Massive corporate greed is driving the destruction of rainforests.
Why are rainforests being destroyed? Massive corporate greed is driving the destruction of rainforests for cheap agricultural and forestry products like palm oil, soy, beef, pulp and paper, timber, and cocoa — to make the products that line our local store shelves and to line the pockets of Wall Street bankers.
Tropical rainforests teeming with life are burned, bulldozed, and cleared to make room for monoculture crops. The products that are made with these crops — products from brands we all recognize — have a short shelf life. But the damage to rainforests is long-lasting and far-reaching.
Rainforests provide the air we breathe, the water we drink, and they keep carbon out of the atmosphere. They’re home to half of the world’s biodiversity, found nowhere else on earth.
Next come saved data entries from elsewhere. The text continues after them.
Lemma process_pagare_comuna (ex : extractors) (text_pages : list pystr)
    (source_name : option pystr) :
  process_pagare ex text_pages source_name !! "COMUNA"%string
  = Some (fix_n_to_ene ex
            (fix_comuna_ocr ex
               (get_str (best_row "NOMBRE" (map (pagare_page_row ex) text_pages)) "COMUNA"))).
Proof.
  unfold process_pagare.
  destruct (extract_representantes_allpages ex text_pages) as [rep1 rep2]. reflexivity.
Qed.

Lemma process_credito_consumo_comuna (ex : extractors) (text_pages : list pystr)
    (source_name : option pystr) :
  process_credito_consumo ex text_pages source_name !! "COMUNA"%string
  = Some (fix_n_to_ene ex
            (fix_comuna_ocr ex
               (or_else (id_comuna (extract_cc_identity_block ex text_pages)) []))).
Proof.
  unfold process_credito_consumo.
  destruct (extract_representantes_allpages ex text_pages) as [rep1 rep2]. reflexivity.
Qed.

Lemma process_document_unified_comuna (ex : extractors) (text_pages : list pystr)
    (doc_type : pystr) (source_name : option pystr) :
  exists raw,
    process_document_unified ex text_pages doc_type source_name !! "COMUNA"%string
    = Some (fix_n_to_ene ex (fix_comuna_ocr ex raw)).
Proof.
  unfold process_document_unified. destruct (str_eqb doc_type (py "PP")).
  - eexists. apply process_pagare_comuna.
  - eexists. apply process_credito_consumo_comuna.
Qed.

End NForEne.

(** X23.  [fix_n_to_ene] returns a text without the letters N and n as it
    is, and it returns every valid comuna name as it is.  So the column
    COMUNA of a row, of either document type, is the comuna that
    [fix_comuna_ocr] returned whenever that one is a valid name: the pass that
    writes Ñ for N does not undo the correction of the comuna. *)
Theorem fix_n_to_ene_keeps_valid_comuna
    (iter_set : gset pystr -> list pystr) (ex : ItauUnified.extractors)
    (text_pages : list pystr) (doc_type : pystr) (source_name : option pystr) :
  (forall text : pystr,
      ~ In 0x4E text -> ~ In 0x6E text -> ItauUnified.Impl.fix_n_to_ene text = text)
  /\ (forall v : pystr, v ∈ VALID_COMUNAS -> ItauUnified.Impl.fix_n_to_ene v = v)
  /\ (ItauUnified.fix_comuna_ocr ex = fix_comuna_ocr iter_set ->
      ItauUnified.fix_n_to_ene ex = ItauUnified.Impl.fix_n_to_ene ->
      exists raw : pystr,
        let fixed := fix_comuna_ocr iter_set raw in
        ItauUnified.process_document_unified ex text_pages doc_type source_name
          !! "COMUNA"%string = Some (ItauUnified.Impl.fix_n_to_ene fixed)
        /\ (fixed ∈ VALID_COMUNAS ->
            ItauUnified.process_document_unified ex text_pages doc_type source_name
              !! "COMUNA"%string = Some fixed)).
Proof.
  split; [apply fix_n_to_ene_without_n|]. split; [apply fix_n_to_ene_valid|].
  intros Hc Hn.
  destruct (process_document_unified_comuna ex text_pages doc_type source_name)
    as (raw & Hrow).
  exists raw. cbv zeta. rewrite Hrow, Hc, Hn. split; [done|].
  intros Hv. by rewrite fix_n_to_ene_valid.
Qed.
They’re also home to Indigenous Peoples who have managed and protected these forests for thousands of years.
When corporations choose short-term profits over keeping forests standing, they’re stealing from us all, and they are literally making the world a more dangerous place. It’s not just endangered species who need the rainforests to survive: we all do.
You are the solution to Keep Forests Standing.
How can we stop deforestation? This is where you come in: by pressuring corporations to uphold Indigenous and human rights and to keep forests standing. Every massive brand and bank we move from policy to action influences the entire industry and sector, sending a positive ripple through every link along the supply chain. Our role is to bring an incredible amount of public pressure — people power — to bear on corporations to stop deforestation and end human rights abuses.
At the same time, we work to uplift and uphold the rights of the local and Indigenous communities who call these rainforests home. These Forest Defenders have proven to be the best, most-capable people for the job of keeping forests standing. The more we can support them, the more we support the rainforests they defend, and protect our climate and our future.
We must keep forests intact and standing. We must uphold the rights of frontline and Indigenous communities as they face the most immediate harm. We must draw a line in the sand: not another forest cleared, not another community’s lands stolen.